Diálogo de besugos

Todos sabemos lo que quiere decir. Es una expresión que se refiere a una conversación en la que ninguno de los participantes dice nada, tan solo hablan. No sé a quién se le ocurrió esta expresión ni por qué hay que comparar a un pobre e inocente besugo con los humanos que a diario nos recuerdan que comunicarse no es lo mismo que hablar. Son esos que no entienden cómo una mano se puede convertir en un paraguas que te protege de todo o una ofensa que te humilla y te agrede. Los acuerdos tácitos que se generan en este tipo de conversaciones son al menos curiosos, casualmente a ninguno se le ocurre preguntar por lo que ha dicho el otro, entre cosas porque podrían preguntarle a él lo mismo y ambos saben que no tienen respuestas, porque mientras el otro hablaba, ellos estaban pensando en qué decir y, evidentemente, no prestando ni un ápice de atención a las palabras del otro que suenan como si fuera un  manantial fluyendo por la corrientes que hay entre oreja y oreja, entonces es cuando se genera ese acuerdo tácito de silencio y esa mirada perdida al horizonte, eso sí, con la pose del ganador de una contienda que nadie, ni ellos mismos, saben de qué iba. Hasta los besugos se ruborizan y algunos se enojan por compararlos con semejante tropa.

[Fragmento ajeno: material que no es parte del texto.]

(* ===== verification/Stdio.v ===== *)
(** * Lines of a stream

    What [fgets] takes from a stream, for the readers of mountinfo and of lists of
    files. *)
From S2P Require Import Prelude Text.

(** At most [n] bytes, and none after a newline. *)
Fixpoint take_line (n : nat) (s : bytes) : bytes * bytes :=
  match n, s with
  | S n, c :: s => if c =? 10 then ([c], s) else let '(l, rest) := take_line n s in (c :: l, rest)
  | _, _ => ([], s)
  end.

Lemma take_line_bytes n : forall s, take_line n s = (fst (take_line n s), snd (take_line n s)) /\ fst (take_line n s) ++ snd (take_line n s) = s.
Proof.
  induction n as [|n IH]; intros s; [by destruct s|]. destruct s as [|c s]; [done|]. cbn [take_line].
  destruct (c =? 10); [done|]. destruct (IH s) as [E H]. destruct (take_line n s) as [l rest]. cbn in *. split; [done|]. by f_equal.
Qed.

(** A line with its newline, if it is short enough; else a piece of it. *)
Lemma take_line_newline l rest : 10 ∉ l -> forall n, take_line n (l ++ 10 :: rest) =
  if decide (length l < n)%nat then (l ++ [10], rest) else (take n l, drop n l ++ 10 :: rest).
Proof.
  induction l as [|c l IH]; intros Hl n; destruct n as [|n]; cbn [app take_line length take drop]; try done.
  apply not_elem_of_cons in Hl as [Hc Hl]. rewrite (proj2 (Z.eqb_neq c 10)) by congruence. rewrite IH by done.
  destruct (decide (length l < n)%nat); [rewrite decide_True by lia|rewrite decide_False by lia]; done.
Qed.

(** What is left at the end without a newline. *)
Lemma take_line_end l : 10 ∉ l -> forall n, take_line n l = (take n l, drop n l).
Proof.
  induction l as [|c l IH]; intros Hl n; destruct n as [|n]; cbn [take_line take drop]; try done.
  apply not_elem_of_cons in Hl as [Hc Hl]. rewrite (proj2 (Z.eqb_neq c 10)) by congruence. by rewrite IH.
Qed.
(* ===== verification/BindMount.v ===== *)
(** * Bind mounts (src/bind-mount.cpp)

    The table of mounts is read from /proc/self/mountinfo; what is on a pruned file
    system or path, or mounted below one, is taken out; a mount whose directory is
    also seen through another mount of the device is a bind mount.  A second thread
    says when the table has changed, and the next query reads it again.  Standard
    input functions are modelled here ([fgets], the conversions of [sscanf]). *)
From S2P Require Import Prelude Text Stdio DirPath Serializer Conf.

(** ** Reading mountinfo *)

Record mount := MOUNT {
  m_id : Z;
  parent_id : Z;
  dev_major : Z;
  dev_minor : Z;
  root : bytes;
  mount_point : bytes;
  fs_type : bytes;
  source : bytes;
  pruned_due_to_fs_type : bool;
  pruned_due_to_path : bool;
  to_remove : bool
}.

(** What is left of a file, and whether reading on at its end is an error. *)
Record File := FILE { data : bytes; read_error : bool }.

Definition LINE_MAX : nat := 2048%nat.

(** The characters before the NUL; [None] at the end, or when reading fails. *)
Definition fgets (size : nat) (f : File) : option bytes * File :=
  let '(chunk, rest) := take_line (size - 1) (data f) in
  let ended := (length chunk <? size - 1)%nat && negb (bool_decide (last chunk = Some 10)) in
  if bool_decide (chunk = []) || (ended && read_error f) then (None, FILE rest (read_error f))
  else (Some chunk, FILE rest (read_error f)).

No creo que tarde mucho el día en el que algún candidato, con «la pinza» ida, responda cualquier barbaridad parecida a esta:

«El alza económica vendrá a buen seguro por la loable predisposición del pueblo para votarnos, pueblo al que defenderé hasta la muerte, eso si alguna vez me entero dónde está, me pregunto: ¿por qué tiene el pueblo esa manía de esconderse y no dice de una vez por todas su paradero para que les podamos ayudar? Después no vale quejarse, ¿no pensaran que todo un presidente vaya detrás de ustedes para resolver sus cuitas? No es por falta de ganas, es por mantener la imagen ante el mundo, de manera que lo mejor será quedarse en el trono… digo en el sillón y ya veremos lo que ocurre.

¿No creen que esto sea posible? Yo les aseguro que sí:

—«A veces la mejor decisión es no tomar ninguna decisión y eso también es una decisión» o «cuanto más sepáis de todo, mejor. Por saber muchísimo no os va a pasar nada malo, luego ya veremos. Si uno es ingeniero o futbolista se le abren todas las puertas del mundo», y no me resisto a dejar atrás el «España tiene sobre todo españoles», ni «como decía Galileo, el movimiento siempre se acelera cuando se va a detener».

Pues aunque sigan sin creerlo, esto la ha dicho un presidente, el de España, para no ir más lejos. ¿Tengo o no razón? Pobres besugos.